▸ YOUR INSTRUCTIONS:
Restrict the output to the lines below starting at the one that contains "exists c' s, update_rtt c" and ending at the one that contains "intros H Hs. destruct", and restate them word for word, both ends included.

[Saved entries]

====================

(* ===== verification/Congestion.v ===== *)
(** * Congestion control (dpdk-stdlib-tcp/src/congestion.rs)

    RFC 5681 window management and the RFC 6298 retransmission timeout.  A
    [Duration] is a number of nanoseconds; the divisions of [Duration] by an
    integer truncate, as [Z] division of non-negative numbers does.  The [u32]
    additions that the source does not saturate are checked: an overflow is a
    [Panic] of the model. *)

From stdpp Require Import base numbers list.
From Stdlib Require Import ZArith Lia.
From S2P Require Import Prelude Seq.

Definition SECOND : Z := 1000000000.

Definition MILLISECOND : Z := 1000000.

(** [u32] addition that panics on overflow. *)
Definition add32 (a b : Z) : outcome Z := if a + b <=? U32_MAX then Done (a + b) else Panic.

Module Congestion.

Record CongestionState := MkCongestion {
  cwnd : Z;
  ssthresh : Z;
  srtt : option Z;
  rttvar : option Z;
  rto : Z;
  in_recovery : bool;
  recovery_point : SeqNum.t;
  dup_ack_count : Z }.

#[global] Instance eta_CongestionState : Eta CongestionState := fun c =>
  MkCongestion (cwnd c) (ssthresh c) (srtt c) (rttvar c) (rto c) (in_recovery c)
    (recovery_point c) (dup_ack_count c).

(** [CongestionState::initial_window]. *)
Definition initial_window (mss : Z) : Z := Z.min (10 * mss) (Z.max (2 * mss) 14600).

(** [CongestionState::new]. *)
Definition new (mss : Z) : CongestionState :=
  MkCongestion (initial_window mss) U32_MAX None None (1 * SECOND) false 0 0.

(** [Duration::clamp]. *)
Definition clamp (d lo hi : Z) : Z := if d <? lo then lo else if hi <? d then hi else d.

(** [CongestionState::update_rtt]; [Panic] is a failed [unwrap]. *)
Definition update_rtt (c : CongestionState) (sample : Z) : outcome CongestionState :=
  let! c :=
    match srtt c with
    | None => Done (c <| srtt := Some sample |> <| rttvar := Some (sample / 2) |>)
    | Some s =>
        match rttvar c with
        | None => Panic
        | Some v =>
            let diff := if s <? sample then sample - s else s - sample in
            Done (c <| rttvar := Some (v * 3 / 4 + diff / 4) |>
                    <| srtt := Some (s * 7 / 8 + sample / 8) |>)
        end
    end in
  match srtt c, rttvar c with
  | Some s, Some v =>
      let r := s + Z.max (1 * MILLISECOND) (v * 4) in
      Done (c <| rto := clamp r (1 * SECOND) (60 * SECOND) |>)
  | _, _ => Panic
  end.

(** [CongestionState::on_ack]. *)
Definition on_ack (c : CongestionState) (bytes_acked mss : Z) : CongestionState :=
  if in_recovery c then c
  else
    let c := c <| dup_ack_count := 0 |> in
    if cwnd c <? ssthresh c
    then c <| cwnd := sadd32 (cwnd c) mss |>
    else
      let increment := smul32 mss mss / Z.max (cwnd c) 1 in
      c <| cwnd := sadd32 (cwnd c) (Z.max increment 1) |>.

(** [CongestionState::on_triple_dup_ack]. *)
Definition on_triple_dup_ack (c : CongestionState) (flight_size mss : Z)
    : outcome CongestionState :=
  let c := c <| ssthresh := Z.max (flight_size / 2) (2 * mss) |> in
  let! w := add32 (ssthresh c) (3 * mss) in
  Done (c <| cwnd := w |> <| in_recovery := true |>).

(** [CongestionState::on_partial_ack]. *)
Definition on_partial_ack (c : CongestionState) (bytes_acked mss : Z) : CongestionState :=
  c <| cwnd := ssub (cwnd c) bytes_acked |>.

(** [CongestionState::on_recovery_exit]. *)
Definition on_recovery_exit (c : CongestionState) : CongestionState :=
  c <| cwnd := ssthresh c |> <| in_recovery := false |> <| dup_ack_count := 0 |>.

(** [CongestionState::effective_window]. *)
Definition effective_window (c : CongestionState) (rwnd : Z) : Z := Z.min (cwnd c) rwnd.

(** [CongestionState::backoff_rto]. *)
Definition backoff_rto (c : CongestionState) : CongestionState :=
  c <| rto := Z.min (rto c * 2) (60 * SECOND) |>.

(** [CongestionState::on_rto]. *)
Definition on_rto (c : CongestionState) (flight_size mss : Z) : CongestionState :=
  c <| ssthresh := Z.max (flight_size / 2) (2 * mss) |>
    <| cwnd := mss |> <| in_recovery := false |> <| dup_ack_count := 0 |>.

(** ** Events *)

(** The calls a connection can make, in any order. *)
Inductive event : Type :=
| EvRtt (sample : Z)
| EvAck (bytes_acked mss : Z)
| EvTripleDupAck (flight_size mss : Z)
| EvPartialAck (bytes_acked mss : Z)
| EvRecoveryExit
| EvBackoff
| EvRto (flight_size mss : Z).

Definition run_event (c : CongestionState) (e : event) : outcome CongestionState :=
  match e with
  | EvRtt sample => update_rtt c sample
  | EvAck bytes mss => Done (on_ack c bytes mss)
  | EvTripleDupAck flight mss => on_triple_dup_ack c flight mss
  | EvPartialAck bytes mss => Done (on_partial_ack c bytes mss)
  | EvRecoveryExit => Done (on_recovery_exit c)
  | EvBackoff => Done (backoff_rto c)
  | EvRto flight mss => Done (on_rto c flight mss)
  end.

Fixpoint run_events (c : CongestionState) (es : list event) : outcome CongestionState :=
  match es with
  | [] => Done c
  | e :: es => let! c := run_event c e in run_events c es
  end.

(** Arguments of the machine widths: [u16] segment sizes, [u32] byte counts and
    non-negative round-trip samples. *)
Definition wf_event (e : event) : Prop :=
  match e with
  | EvRtt sample => 0 <= sample
  | EvAck n mss | EvTripleDupAck n mss | EvPartialAck n mss | EvRto n mss =>
      is_u32 n /\ 1 <= mss < 65536
  | EvRecoveryExit | EvBackoff => True
  end.

(** ** Invariant *)

(** The two RTT estimators are set together, the timeout stays in its RFC 6298
    bounds and the windows in their machine width; after a loss the threshold is at
    least two segments of the size in use then, so at least 2. *)
Record wf (c : CongestionState) : Prop := {
  wf_cwnd : is_u32 (cwnd c);
  wf_ssthresh : 2 <= ssthresh c <= U32_MAX;
  wf_rto : 1 * SECOND <= rto c <= 60 * SECOND;
  wf_rtt : match srtt c, rttvar c with
           | Some s, Some v => 0 <= s /\ 0 <= v
           | None, None => True
           | _, _ => False
           end }.

Lemma clamp_range d lo hi : lo <= hi -> lo <= clamp d lo hi <= hi.
Proof. unfold clamp. repeat bcase; lia. Qed.

Lemma new_wf mss : is_u16 mss -> wf (new mss).
Proof.
  intros H. unfold is_u16 in H. constructor; cbn; unfold is_u32, initial_window, U32_MAX, SECOND; lia.
Qed.

Lemma update_rtt_spec c sample :
  wf c -> 0 <= sample ->
  exists c' s v, update_rtt c sample = Done c' /\ srtt c' = Some s /\ rttvar c' = Some v /\
    0 <= s /\ 0 <= v /\
    rto c' = clamp (s + Z.max MILLISECOND (v * 4)) (1 * SECOND) (60 * SECOND) /\
    cwnd c' = cwnd c /\ ssthresh c' = ssthresh c /\ in_recovery c' = in_recovery c /\
    match srtt c with
    | Some s0 => Z.min s0 sample - 1 <= s <= Z.max s0 sample
    | None => s = sample
    end.
Proof.
  intros H Hs. pose proof (wf_rtt c H) as Hr. unfold update_rtt.
  destruct (srtt c) as [s0|] eqn:Es, (rttvar c) as [v0|] eqn:Ev; try done.
  - rewrite obind_Done. rsimpl. eexists _, _, _. split; [reflexivity|]. rsimpl.
    split_and!; try done; try mod_lia. bcase; mod_lia.
  - rewrite obind_Done. rsimpl. eexists _, _, _. split; [reflexivity|]. rsimpl.
    split_and!; try done; mod_lia.
Qed.

Lemma run_event_wf c e :
  wf c -> wf_event e -> exists c', run_event c e = Done c' /\ wf c'.
Proof.
  intros H He. pose proof (wf_cwnd c H) as Hc. pose proof (wf_ssthresh c H) as Ht.
  unfold is_u32, U32_MAX in *.
  destruct e; cbn [run_event wf_event] in *.
  - destruct (update_rtt_spec c sample H He) as (c' & s & v & -> & Es & Ev & ? & ? & Er & E1 & E2 & _).
    exists c'. split; [done|]. constructor; rewrite ?E1, ?E2, ?Es, ?Ev, ?Er; try apply H.
    + apply clamp_range. unfold SECOND. lia.
    + done.
  - eexists. split; [reflexivity|]. unfold on_ack. destruct (in_recovery c); [done|]. rsimpl.
    bcase; constructor; rsimpl; try apply H; unfold is_u32, sadd32, smul32, U32_MAX; [lia|].
    assert (0 <= Z.min (mss * mss) 4294967295 / Z.max (cwnd c) 1) by (apply Z.div_pos; nia). lia.
  - unfold on_triple_dup_ack. rsimpl. unfold add32, U32_MAX.
    destruct (Z.leb_spec (Z.max (flight_size / 2) (2 * mss) + 3 * mss) 4294967295);
      [|unfold is_u32 in He; mod_lia].
    rewrite obind_Done. eexists. split; [reflexivity|].
    constructor; rsimpl; try apply H; unfold is_u32, U32_MAX in *; mod_lia.
  - eexists. split; [reflexivity|]. constructor; unfold on_partial_ack; rsimpl; try apply H.
    unfold is_u32 in *. unfold ssub. lia.
  - eexists. split; [reflexivity|]. constructor; unfold on_recovery_exit; rsimpl; try apply H.
    unfold is_u32. lia.
  - eexists. split; [reflexivity|]. pose proof (wf_rto c H).
    constructor; unfold backoff_rto; rsimpl; try apply H. unfold SECOND in *. lia.
  - eexists. split; [reflexivity|]. constructor; unfold on_rto; rsimpl; try apply H;
      unfold is_u32, U32_MAX in *; mod_lia.
Qed.

(** Whatever sequence of round-trip samples, ACKs, duplicate ACKs, partial
    ACKs and timeouts a connection sees, no window computation overflows and no
    estimator is read unset; the timeout stays within 1 s and 60 s, and the
    threshold never falls below two bytes. *)
Theorem congestion_run_safe mss es :
  is_u16 mss -> Forall wf_event es ->
  exists c, run_events (new mss) es = Done c /\ wf c.
Proof.
  intros Hm. apply new_wf in Hm. revert Hm. generalize (new mss).
  induction es as [|e es IH]; intros c Hc He; [by exists c|].
  inversion_clear He as [|? ? H1 H2]. destruct (run_event_wf c e Hc H1) as (c' & E & Hc').
  cbn [run_events]. rewrite E, obind_Done. by apply IH.
Qed.

Lemma congestion_run_safe_witness :
  exists c, run_events (new 1460)
    [EvRtt 20000000; EvAck 1460 1460; EvTripleDupAck 20000 1460; EvRecoveryExit;
     EvAck 1460 1460; EvBackoff; EvRto 4294967295 1460] = Done c /\ wf c.
Proof.
  apply (congestion_run_safe 1460); [unfold is_u16; lia|].
  repeat (apply Forall_cons_2; [cbn; unfold is_u32; lia|]). apply Forall_nil_2.
Defined.

(** ** Backoff *)

Lemma backoff_iter c n :
  wf c -> rto (Nat.iter n backoff_rto c) = Z.min (rto c * 2 ^ Z.of_nat n) (60 * SECOND).
Proof.
  intros H. pose proof (wf_rto c H). induction n as [|n IH].
  - cbn [Nat.iter nat_rect]. change (2 ^ Z.of_nat 0) with 1. lia.
  - cbn [Nat.iter nat_rect]. unfold backoff_rto at 1. rsimpl.
    change (nat_rect _ _ _ n) with (Nat.iter n backoff_rto c). rewrite IH.
    rewrite Nat2Z.inj_succ, Z.pow_succ_r by lia. lia.
Qed.

(** Exponential backoff: [n] consecutive timeouts multiply the timeout by
    [2^n], capped at 60 s; so after 6 of them it is at the cap whatever it was. *)
Theorem backoff_exponential c n :
  wf c ->
  rto (Nat.iter n backoff_rto c) = Z.min (rto c * 2 ^ Z.of_nat n) (60 * SECOND) /\
  ((6 <= n)%nat -> rto (Nat.iter n backoff_rto c) = 60 * SECOND).
Proof.
  intros H. rewrite backoff_iter by done. split; [done|]. intros Hn.
  pose proof (wf_rto c H). assert (2 ^ 6 <= 2 ^ Z.of_nat n) by (apply Z.pow_le_mono_r; lia).
  unfold SECOND in *. nia.
Qed.

Lemma backoff_exponential_witness :
  rto (Nat.iter 3 backoff_rto (new 1460)) = 8 * SECOND /\
  rto (Nat.iter 7 backoff_rto (new 1460)) = 60 * SECOND.
Proof.
  assert (wf (new 1460)) as H by (apply new_wf; unfold is_u16; lia). split.
  - rewrite (proj1 (backoff_exponential _ 3 H)). reflexivity.
  - apply (backoff_exponential _ 7 H). lia.
Defined.

(** The smoothed round-trip time stays within the range of the samples: one
    nanosecond of truncation aside, the new estimate lies between the old estimate
    and the sample, and the first sample is taken as it is. *)
Theorem srtt_between c sample :
  wf c -> 0 <= sample ->
  exists c' s, update_rtt c sample = Done c' /\ srtt c' = Some s /\
    match srtt c with
    | Some s0 => Z.min s0 sample - 1 <= s <= Z.max s0 sample
    | None => s = sample
    end.
Proof.
  intros H Hs. destruct (update_rtt_spec c sample H Hs) as (c' & s & v & H').
  exists c', s. tauto.
Qed.

Lemma srtt_between_witness :
  exists c' s, update_rtt (new 1460) 20000000 = Done c' /\ srtt c' = Some s /\ s = 20000000.
Proof.
  apply (srtt_between (new 1460) 20000000); [apply new_wf; unfold is_u16; lia|lia].
Defined.

(** ** Window growth *)

Section Growth.

Context (mss : Z) (Hmss : 1 <= mss < 65536).

(** One ACK in congestion avoidance. *)
Lemma on_ack_avoidance c n w :
  in_recovery c = false -> ssthresh c <= cwnd c -> is_u32 (cwnd c) ->
  1 <= w -> w <= cwnd c -> w <= mss * mss ->
  let c' := on_ack c n mss in
  cwnd c <= cwnd c' <= cwnd c + mss * mss / w /\ is_u32 (cwnd c') /\
  (cwnd c < cwnd c' \/ cwnd c = U32_MAX) /\
  ssthresh c' = ssthresh c /\ in_recovery c' = false.
Proof.
  intros Hr Ht Hu Hw Hwc Hwm. unfold on_ack. rewrite Hr. cbv zeta. rsimpl.
  bcase; [lia|]. rsimpl. unfold sadd32, smul32, is_u32, U32_MAX in *.
  assert (mss * mss <= 4294967295) by nia. rewrite (Z.min_l (mss * mss)) by lia.
  rewrite (Z.max_l (cwnd c) 1) by lia.
  assert (mss * mss / cwnd c <= mss * mss / w) by (apply Z.div_le_compat_l; nia).
  assert (1 <= mss * mss / w) by (apply Z.div_le_lower_bound; lia).
  assert (0 <= mss * mss / cwnd c) by (apply Z.div_pos; lia).
  split_and!; try lia; done.
Qed.

(** The growth over [k] ACKs of congestion avoidance. *)
Lemma on_ack_many k c n w :
  in_recovery c = false -> ssthresh c <= cwnd c -> is_u32 (cwnd c) ->
  1 <= w -> w <= cwnd c -> w <= mss * mss ->
  let c' := Nat.iter k (fun c => on_ack c n mss) c in
  cwnd c <= cwnd c' <= cwnd c + Z.of_nat k * (mss * mss / w) /\ is_u32 (cwnd c') /\
  ssthresh c' = ssthresh c /\ in_recovery c' = false.
Proof.
  intros Hr Ht Hu Hw Hwc Hwm. induction k as [|k IH].
  - cbn. split_and!; try done; unfold is_u32 in *; lia.
  - cbn [Nat.iter nat_rect]. change (nat_rect _ _ _ k) with (Nat.iter k (fun c => on_ack c n mss) c).
    destruct IH as (IH1 & IH2 & IH3 & IH4).
    destruct (on_ack_avoidance (Nat.iter k (fun c => on_ack c n mss) c) n w)
      as (H1 & H2 & _ & H3 & H4); try done; try lia.
    cbv zeta. split_and!; try done; try lia.
Qed.

(** Congestion avoidance is additive increase: one window's worth of ACKs
    (at most [cwnd / mss] of them) raises the congestion window by at most one
    segment and never lowers it. *)
Theorem avoidance_additive_increase c n k :
  in_recovery c = false -> ssthresh c <= cwnd c -> is_u32 (cwnd c) ->
  mss <= cwnd c <= mss * mss -> Z.of_nat k * mss <= cwnd c ->
  cwnd c <= cwnd (Nat.iter k (fun c => on_ack c n mss) c) <= cwnd c + mss.
Proof.
  intros Hr Ht Hu Hc Hk. destruct (on_ack_many k c n (cwnd c)) as (H & _); try done; try lia.
  assert (Z.of_nat k * (mss * mss / cwnd c) <= mss); [|lia].
  pose proof (Z.mul_div_le (mss * mss) (cwnd c)). nia.
Qed.

End Growth.

Definition avoidance_sample : CongestionState :=
  MkCongestion 14600 14600 None None SECOND false 0 0.

Lemma avoidance_additive_increase_witness :
  14600 <= cwnd (Nat.iter 10 (fun c => on_ack c 1460 1460) avoidance_sample) <= 14600 + 1460.
Proof.
  refine (avoidance_additive_increase 1460 _ avoidance_sample 1460 10 eq_refl _ _ _ _);
    cbn [avoidance_sample cwnd ssthresh]; unfold is_u32; lia.
Defined.

End Congestion.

====================

▸ SOLUTION TO THE EXERCISE:
  exists c' s, update_rtt c sample = Done c' /\ srtt c' = Some s /\
    match srtt c with
    | Some s0 => Z.min s0 sample - 1 <= s <= Z.max s0 sample
    | None => s = sample
    end.
Proof.
  intros H Hs. destruct (update_rtt_spec c sample H Hs) as (c' & s & v & H').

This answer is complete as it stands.